Basically, for one simple reason: I pay Etsy more money than I make in sales and that is about to get worse. Let’s deal with the last bit first: why is that about to get worse? Well, Etsy is affected by the VAT mess that the EU put in place last year. I live in the EU, so Etsy are about to start charging me VAT on top of all the fees. That means every product listing fee increases by 20%, every time I sell something, I pay Etsy an extra 20% of their fee. All my advertising fees increase by 20%. What do I get for this extra money? Absolutely nothing. What choices do I have? Either to swallow the loss, or put my prices up to cover it, which means I risk becoming uncompetitive with all the US sellers who don’t have to pay VAT. If you are confused by this (who isn’t?), then you can find out a bit more about EU VAT in this blog that I wrote last year.
So, how come I end up paying Etsy more than I sell? Well, this could be a factor of my own incompetence. Perhaps I haven’t done my market research, so my shop is full of products that nobody wants to buy (not true: I have made around 100 sales and I have several hundred followers – these are all people who are ‘interested’ in my shop). Perhaps my product descriptions, photos or prices are wrong, so in spite of having a lot of admirers, I’m somehow not managing to convert these people to buy my products. This may well be true. Perhaps I’m just not getting enough people to look at my shop: after all, marketing is all about the ‘funnel effect’…of all the people that look at your shop, a small percentage will think about buying your product and an even smaller percentage will actually make the purchase.

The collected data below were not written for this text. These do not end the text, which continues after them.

Lemma scanned_chain h w w' k : scanned h w w' -> chain w' k = chain w k.
Proof. intros [_ H _]. unfold chain. by rewrite H. Qed.

Lemma scanned_lookup h w w' T t : scanned h w w' -> txs w !! T = Some t -> exists t', txs w' !! T = Some t' /\ like t t'.
Proof. intros [H _ _] Ht. specialize (H T). rewrite Ht in H. inversion H as [? t' Hl|]. eauto. Qed.

(** ** Registering *)
Lemma size_ids (D : gset Z) n : (forall X, X ∈ D -> 0 <= X < n) -> Z.of_nat (size D) <= Z.max 0 n.
Proof.
  intros H. assert (D ⊆ list_to_set (seqZ 0 n)) as Hs.
  { intros X HX. apply elem_of_list_to_set, elem_of_seqZ. specialize (H X HX). lia. }
  apply subseteq_size in Hs. rewrite size_list_to_set in Hs by apply NoDup_seqZ. rewrite length_seqZ in Hs. lia.
Qed.

Section Register.
Context {h : hist} {w : MvStore} (Hs : store_ok h w).
Context (r X e : Z) (tr tX : Transaction).
Context (Hr : txs w !! r = Some tr) (Hact : tx_state tr = Active).
Context (HX : txs w !! X = Some tX) (Hprep : tx_state tX = Preparing e) (Hlt : e < g_begin (hx h r)).
Context (Hwr : g_writes (hx h X) <> ∅).

Let w1 := with_txs (alter (fun t => set_tx_dep_set (tx_commit_dep_set t ∪ {[ r ]}) t) X)
  (with_txs (alter (fun t => set_tx_counter (wrap 64 (tx_commit_dep_counter t + 1)) t) r) w).

Lemma register_ids : r <> X.
Proof. intros ->. congruence. Qed.
Lemma notify_taken : g_taken g = true.
Proof. apply (gh_notify _ (so_ghost _ _ _ Hs T)). subst g. set_solver. Qed.

(** [d] is told to abort. *)
Lemma abort_dependent_ok : does (abort_dependent d) (fun _ w' => store_ok (upd h T (g_dooms d g)) w' /\ tx_ids w' = tx_ids w) w.
Proof.
  apply wpg_modifies. split; [|done]. fold (w' (set_tx_abort_now true)). set (h' := upd h T (g_dooms d g)). pose proof dependent_ne as Hne.
  assert (forall X, deps h' (w' (set_tx_abort_now true)) X = deps h w X) as Hdeps.
  { intros X. unfold deps, h'. rewrite alter_txs, (upd_field g_notify) by done. destruct (decide (X = d)) as [->|]; [|done]. by destruct (txs w !! d). }
  assert (forall W, doomed h w W -> doomed h' (w' (set_tx_abort_now true)) W) as Hdm.
  { intros W. unfold doomed, h'. rewrite alter_txs, (upd_field g_fate) by done. intros [?|(t & Ht & Ha)]; [by left|right].
    destruct (decide (W = d)) as [->|]; [|eauto]. rewrite Ht. eexists. by split. }
  apply (store_quiet base h w); try done.
  - intros W. unfold h'. destruct (decide (W = T)) as [->|]; [by rewrite hx_upd|by rewrite hx_upd_ne].
  - intros W HW. unfold h'. rewrite hx_upd_ne; [by apply (ti_unborn _ _ (so_times _ _ _ Hs))|]. intros ->. done.
  - apply (so_fin _ _ _ Hs).
  - intros W [t Ht] _. rewrite alter_txs. destruct (decide (W = d)) as [->|]; by rewrite Ht.
  - intros W. pose proof (so_ghost _ _ _ Hs W) as Hg. unfold h'. destruct (decide (W = T)) as [->|]; [rewrite hx_upd|by rewrite hx_upd_ne].
    destruct Hg. by split.
  - intros W. pose proof (so_tx _ _ _ Hs W) as Hx. rewrite alter_txs. unfold h'. destruct (decide (W = d)) as [->|].
    + rewrite hx_upd_ne by done. destruct (txs w !! d) as [t|]; [|done]. simpl in *. destruct Hx. split; try done. pose proof dependent_unsafe. congruence.
    + destruct (decide (W = T)) as [->|]; [rewrite hx_upd|by rewrite hx_upd_ne]. destruct (txs w !! T) as [t|]; [|done]. simpl in *. destruct Hx. by split.
  - destruct (so_deps _ _ _ Hs) as [Hc Hed Hto]. split.
    + intros W t. setoid_rewrite Hdeps. rewrite alter_txs. destruct (decide (W = d)) as [->|]; [|by apply Hc].
      intros (t0 & Ht0 & ->)%fmap_Some. exact (Hc d t0 Ht0).
    + intros W X. rewrite Hdeps. intros HW. destruct (Hed W X HW) as (? & (e & ? & ?) & ?). unfold begun, prec, h'.
      rewrite (upd_field g_begin), (upd_field g_settled), (upd_field g_end) by done. eauto.
    + intros W d'. unfold h' at 1. destruct (decide (W = T)) as [->|]; [rewrite hx_upd|rewrite hx_upd_ne by done; intros; by eapply Hdm, Hto].
      simpl. intros [->%elem_of_singleton|Hd']%elem_of_union; [|by eapply Hdm, Hto]. unfold doomed, h'. rewrite alter_txs, decide_True, (upd_field g_fate) by done.
      destruct (txs w !! d) as [t|] eqn:E; [right; by eexists|left; by apply dependent_gone].
  - intros S. apply plausible_fewer; [|done|intros W X; rewrite Hdeps; auto]. intros W. unfold h'. by rewrite (upd_field g_fate).
Qed.
(** X9.  With a valid token [update_booking] and
    [partial_update_booking] make the PUT, respectively the PATCH, call
    carrying that token, hand back what the service does with it, and
    leave the client and the backing file alone. *)
Theorem updates_with_valid_token (s : state) (booking_id fields : json)
        (e : Z) :
  Py.truthy (token (self s)) = true -> token_expiry (self s) = Some e ->
  clock s 0%nat < e ->
  let put := PutBooking (base_url (self s)) booking_id fields
               (token (self s)) in
  let patch := PatchBooking (base_url (self s)) booking_id fields
                 (token (self s)) in
  BookingAPIClient.update_booking booking_id fields s
  = (service (wire s) put,
     mkState (self s) (disk s) (wire s ++ [put]) (clock (ticked s)))
  /\ BookingAPIClient.partial_update_booking booking_id fields s
     = (service (wire s) patch,
        mkState (self s) (disk s) (wire s ++ [patch]) (clock (ticked s))).
Proof.
  intros Ht He Hnow put patch.
  unfold BookingAPIClient.update_booking,
    BookingAPIClient.partial_update_booking.
  rewrite !(bind_ok _ _ _ _ _ (ensure_token_signed_in s e Ht He Hnow)).
  split; reflexivity.
Qed.

(** X10.  On a client without an expiry, [update_booking] and
    [partial_update_booking] first authenticate.  If that call fails in
    transport the failure is raised and no update goes out; if it is
    answered with a status other than 200, the update goes out all the
    same, carrying the token the client had. *)
Theorem update_goes_out_after_failed_authentication (s : state)
        (booking_id fields : json) :
  token_expiry (self s) = None ->
  let auth := PostAuth (base_url (self s)) (username (self s))
                (password (self s)) in
  let put := PutBooking (base_url (self s)) booking_id fields
               (token (self s)) in
  let patch := PatchBooking (base_url (self s)) booking_id fields
                 (token (self s)) in
  let stopped := mkState (self s) (disk s) (wire s ++ [auth]) (clock s) in
  (forall x, service (wire s) auth = Raise x ->
             BookingAPIClient.update_booking booking_id fields s
             = (Raise x, stopped)
             /\ BookingAPIClient.partial_update_booking booking_id fields s
                = (Raise x, stopped))
  /\ (forall r, service (wire s) auth = Ok r -> status_code r <> 200 ->
                BookingAPIClient.update_booking booking_id fields s
                = (service (wire s ++ [auth]) put,
                   mkState (self s) (disk s) (wire s ++ [auth; put]) (clock s))
                /\ BookingAPIClient.partial_update_booking booking_id fields s
                   = (service (wire s ++ [auth]) patch,
                      mkState (self s) (disk s) (wire s ++ [auth; patch])
                        (clock s))).
Proof.
  intros He auth put patch stopped.
  unfold BookingAPIClient.update_booking,
    BookingAPIClient.partial_update_booking, BookingAPIClient.ensure_token.
  rewrite !bind_bind, !(bind_ok _ _ _ _ _ (token_valid_no_expiry s He)).
  unfold BookingAPIClient.authenticate.
  rewrite !bind_bind, !(bind_ok _ _ s s (self s)) by reflexivity.
  rewrite !bind_bind, !(bind_ok _ _ _ _ _ (token_valid_no_expiry s He)).
  unfold BookingAPIClient.send. run. fold auth. split.
  - intros x ->. split; reflexivity.
  - intros r -> H200. apply Z.eqb_neq in H200. rewrite H200. cbn.
    rewrite <- !app_assoc. split; reflexivity.
Qed.
Lemma filter_filter_implied {X} (p q : X -> bool) (l : list X) :
  (forall x, p x = true -> q x = true) -> filter p (filter q l) = filter p l.
Proof.
  intros H. induction l as [|x l IH]; simpl; [reflexivity|].
  destruct (q x) eqn:Q; simpl.
  - now rewrite IH.
  - destruct (p x) eqn:P; [now rewrite (H x P) in Q|exact IH].
Qed.

Lemma spread_with_new (o : anki_fields) k v :
  NoDup (keys o) -> has_own o k = false -> spread_with o k v = entries o ++ [(k, v)].
Proof.
  intros Hnd Hk. unfold spread_with.
  rewrite of_entries_id by now apply NoDup_keys_entries.
  unfold define.
  replace (has_own (entries o) k) with false; [reflexivity|].
  symmetry. destruct (has_own (entries o) k) eqn:E; [|reflexivity].
  apply has_own_keys in E. rewrite <- Hk. symmetry. apply has_own_keys.
  eapply Permutation_in; [apply keys_perm, entries_perm|exact E].
Qed.

Lemma rest_without_eq (o : anki_fields) k :
  NoDup (keys o) -> rest_without o k = filter (key_neq k) (entries o).
Proof.
  intros Hnd. unfold rest_without. apply of_entries_id.
  apply NoDup_keys_filter, NoDup_keys_entries, Hnd.
Qed.

Lemma has_own_entries (o : anki_fields) k : has_own (entries o) k = has_own o k.
Proof.
  destruct (has_own o k) eqn:E.
  - apply has_own_keys. apply has_own_keys in E.
    eapply Permutation_in; [apply keys_perm; symmetry; apply entries_perm|exact E].
  - destruct (has_own (entries o) k) eqn:E'; [|reflexivity].
    apply has_own_keys in E'. rewrite <- E. symmetry. apply has_own_keys.
    eapply Permutation_in; [apply keys_perm, entries_perm|exact E'].
Qed.

Lemma has_own_filter (p : string * anki_field -> bool) (o : anki_fields) k :
  has_own (filter p o) k = true -> has_own o k = true.
Proof. rewrite !has_own_keys. apply keys_filter_incl. Qed.


Lemma blur_success (st : card_ctrl) index v old :
  card_ctrl_ok st ->
  nth_error (cc_field_entries st) index = Some old ->
  trim v <> old -> trim v <> "" -> has_own (cc_fields st) (trim v) = false ->
  exists f, get (cc_fields st) old = Some f /\
    on_field_name_blur st index v =
      (store_fields st (renamed (cc_fields st) old (trim v) f), v).
Proof.
  intros [He Hnd] Hn Hne Hempty Hown.
  assert (Hin : In old (keys (cc_fields st))).
  { rewrite He in Hn. apply nth_error_In in Hn.
    eapply Permutation_in; [apply keys_perm, entries_perm|exact Hn]. }
  unfold keys in Hin. apply in_map_iff in Hin as [[k f] [Hk Hinf]]. simpl in Hk; subst k.
  exists f. pose proof (In_get _ _ _ Hnd Hinf) as Hg. split; [exact Hg|].
  unfold on_field_name_blur. rewrite Hn.
  destruct (String.eqb_spec (trim v) old); [contradiction|].
  destruct (String.eqb_spec (trim v) ""); [contradiction|].
  rewrite Hown, Hg. rewrite rest_without_eq by exact Hnd.
  rewrite spread_with_new; [reflexivity| |].
  - apply NoDup_keys_filter, NoDup_keys_entries, Hnd.
  - destruct (has_own (filter (key_neq old) (entries (cc_fields st))) (trim v)) eqn:E;
      [|reflexivity].
    apply has_own_filter in E. rewrite has_own_entries in E. congruence.
Qed.

End CardFacts.

Module CardTheorems.
Import Js AnkiCard ObjFacts NumFacts CardFacts Predicates.

Lemma renamed_get (fields : anki_fields) old new f k :
  NoDup (keys fields) -> has_own fields new = false ->
  get (renamed fields old new f) k =
  if String.eqb k new then Some f
  else if String.eqb k old then None else get fields k.
Proof.
  intros Hnd Hown. unfold renamed.
  set (X := filter (key_neq old) (entries fields)).
  assert (HX : NoDup (keys X)) by apply NoDup_keys_filter, NoDup_keys_entries, Hnd.
  assert (HgX : forall k', get (entries X) k' = get X k').
  { intros k'. symmetry. apply get_perm; [exact HX|]. symmetry. apply entries_perm. }
  rewrite get_app_new.
  destruct (String.eqb_spec k new) as [->|Hne].
  - rewrite HgX. unfold X, key_neq. rewrite get_filter_neq.
    destruct (String.eqb new old); [reflexivity|].
    rewrite <- (get_perm fields) by (auto using Permutation_sym, entries_perm).
    rewrite get_notin; [reflexivity|].
    intros Hin. apply has_own_keys in Hin. congruence.
  - rewrite HgX. unfold X, key_neq. rewrite get_filter_neq.
    destruct (String.eqb k old); [reflexivity|].
    symmetry. apply get_perm; [exact Hnd|]. symmetry. apply entries_perm.
Qed.

Lemma renamed_NoDup (fields : anki_fields) old new f :
  NoDup (keys fields) -> has_own fields new = false ->
  NoDup (keys (renamed fields old new f)).
Proof.
  intros Hnd Hown. unfold renamed. rewrite keys_app. simpl.
  apply NoDup_snoc.
  - apply NoDup_keys_entries, NoDup_keys_filter, NoDup_keys_entries, Hnd.
  - intros Hin.
    eapply Permutation_in in Hin; [|apply keys_perm, entries_perm].
    apply keys_filter_incl in Hin.
    eapply Permutation_in in Hin; [|apply keys_perm, entries_perm].
    apply has_own_keys in Hin. congruence.
Qed.

Lemma renamed_order (fields : anki_fields) old new f :
  let P := fun kv => key_neq old kv && key_neq new kv in
  filter P (entries (renamed fields old new f)) = filter P (entries fields).
Proof.
  intros P. unfold renamed.
  rewrite entries_filter, filter_app.
  replace (filter P [(new, f)]) with (@nil (string * anki_field))
    by (unfold P, key_neq; simpl; rewrite String.eqb_refl, andb_false_r; reflexivity).
  rewrite app_nil_r, entries_filter.
  rewrite filter_filter_implied
    by (intros x Hx; unfold P in Hx; apply andb_true_iff in Hx; tauto).
  rewrite !entries_filter, !entries_idem. reflexivity.
Qed.
(** X20: [simple_tokenize] cuts a sentence into its characters: the
    words of the tokens joined give the sentence back, every token is one
    character flagged [r], [n] or [x], and the flag is [x] exactly for the
    characters that are not Chinese. *)
Theorem simple_tokenize_round_trip sentence :
  concat (map fst (simple_tokenize sentence)) = sentence
  /\ Forall2 (fun c token =>
                fst token = [c]
                /\ In (snd token) [py "r"; py "n"; py "x"]
                /\ (snd token = py "x" <-> is_cjk c = false))
       sentence (simple_tokenize sentence).
Proof.
  unfold simple_tokenize. cbv zeta. split.
  - induction sentence as [|c sentence IH]; [reflexivity|].
    cbn [map concat]. rewrite IH.
    now destruct (PyStr.char_in c _), (is_cjk c).
  - induction sentence as [|c sentence IH]; [constructor|].
    cbn [map]. constructor; [|exact IH].
    destruct (PyStr.char_in c _) eqn:Ep.
    + apply pronoun_characters_cjk in Ep. rewrite Ep. cbn [fst snd].
      split; [reflexivity|]. split; [now left|].
      split; [intros H; vm_compute in H; discriminate H | discriminate].
    + destruct (is_cjk c) eqn:Ec; cbn [fst snd].
      * split; [reflexivity|]. split; [right; now left|].
        split; [intros H; vm_compute in H; discriminate H | discriminate].
      * split; [reflexivity|]. split; [right; right; now left|]. tauto.
Qed.
(** ** The report *)

(** The two time stamps of the report are kept as seconds since the
    epoch.  Their conversion by [datetime.fromtimestamp], which
    raises on a time that is not finite or falls outside the years 1
    to 9999 of the local calendar, is not modelled: the definition
    stands for the code on collectors whose times are in that
    range. *)
Definition generate_report (self : collector) : result Report.t :=
  let metrics := _metrics self in
  if Z.of_nat (length metrics) =? 0
  then Raise (ValueError "No metrics recorded")
  else
    let successful := filter (fun m => Metric.success m = true) metrics in
    let failed := filter (fun m => Metric.success m = false) metrics in
    let latencies := fsort (omap Metric.latency successful) in
    if Z.of_nat (length latencies) =? 0
    then Raise (ValueError
                  "No successful requests with latency data to generate report")
    else
      let mean_latency := _mean latencies in
      std_deviation ← _standard_deviation latencies mean_latency;
      let input_tokens :=
        map (fun m => or_int (Metric.input_tokens m) 0) successful in
      let output_tokens :=
        map (fun m => or_int (Metric.output_tokens m) 0) successful in
      let costs := map (fun m => or_float (Metric.cost m) fzero) successful in
      let start_times := map Metric.start_time metrics in
      let end_times :=
        map (fun m => or_float (Metric.end_time m) (Metric.start_time m))
            metrics in
      min_time ← fmin_list start_times;
      max_time ← fmax_list end_times;
      let min_duration_seconds := dec 1 1000 in
      let duration_raw :=
        fdiv_ieee (fsub max_time min_time) (float_of_Z 1000) in
      let duration := fmax2 duration_raw min_duration_seconds in
      let total_input_tokens := Seq.sum input_tokens in
      let total_output_tokens := Seq.sum output_tokens in
      let total_tokens := total_input_tokens + total_output_tokens in
      let total_cost := fsum costs in
      error_rate ←
        int_truediv (Z.of_nat (length failed)) (Z.of_nat (length metrics));
      median_latency ← _percentile latencies (float_of_Z 50);
      p95_latency ← _percentile latencies (float_of_Z 95);
      p99_latency ← _percentile latencies (float_of_Z 99);
      min_latency ← fmin_list latencies;
      max_latency ← fmax_list latencies;
      mean_input_tokens ← _mean_int input_tokens;
      mean_output_tokens ← _mean_int output_tokens;
      let mean_cost := _mean costs in
      requests_per_second ←
        truediv (float_of_Z (Z.of_nat (length metrics))) duration;
      total_tokens_f ← float_of_int total_tokens;
      tokens_per_second ← truediv total_tokens_f duration;
      Ok (Report.mk
            (Z.of_nat (length metrics))
            (Z.of_nat (length successful))
            (Z.of_nat (length failed))
            error_rate
            mean_latency median_latency p95_latency p99_latency
            min_latency max_latency std_deviation
            total_input_tokens total_output_tokens total_tokens
            mean_input_tokens mean_output_tokens
            total_cost mean_cost
            duration requests_per_second tokens_per_second
            (fdiv_ieee min_time (float_of_Z 1000))
            (fdiv_ieee max_time (float_of_Z 1000))).

(** ** Queries *)

Definition get_metrics (self : collector) : list Metric.t := _metrics self.

Definition get_metrics_by_status (self : collector) (success : bool)
    : list Metric.t :=
  filter (fun m => Metric.success m = success) (_metrics self).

So it’s a numbers game really: the more people who know you are there, the higher the chance of making a sale. Or is it? Is it better to have just a few people, but have all those people genuinely interested in you? So, I could increase my advertising budget to try and get myself seen by more people, but that may be throwing good money after bad: it still doesn’t guarantee any sales.
I may be missing a trick, but as far as I can see, Etsy doesn’t allow me to ‘speak’ to my potential customers, beyond my shop description, personal biography and product description. Whereas on my own website, I can also write a blog, so people can follow my work and get to know me. I can build a list of people who subscribe to my newsletter because they are interested in me and my product. I don’t have to pay to list my own products, or pay anyone to sell them. I still have the option of paying for advertising through a third party (eg Facebook or Google), but I am much more in control of the process. Basically, Etsy makes money out of all its sellers whether they sell anything or not. As a seller, or potential seller, you may feel pressure to be on Etsy ‘because everyone who is anyone has an Etsy shop.’ There may be people out there who are willing to buy through Etsy because it is a ‘trusted’ brand, but who would feel a little unsure about buying direct from the crafter’s own website. I don’t know, but I do know that every rational business advice says it’s a really silly idea to pay out on anything for no return. So that’s why I’ve taken the decision to close my Etsy shop at the end of April 2016. My main focus has always been my own website and I make a lot, lot more sales through it than I ever did through Etsy. It costs me a lot less to run and yes, whatever forum on which you sell, you need to put in a lot of hours of marketing, so I don’t have time to do this on both sites, therefore Etsy will be the one to go because it costs me more to run.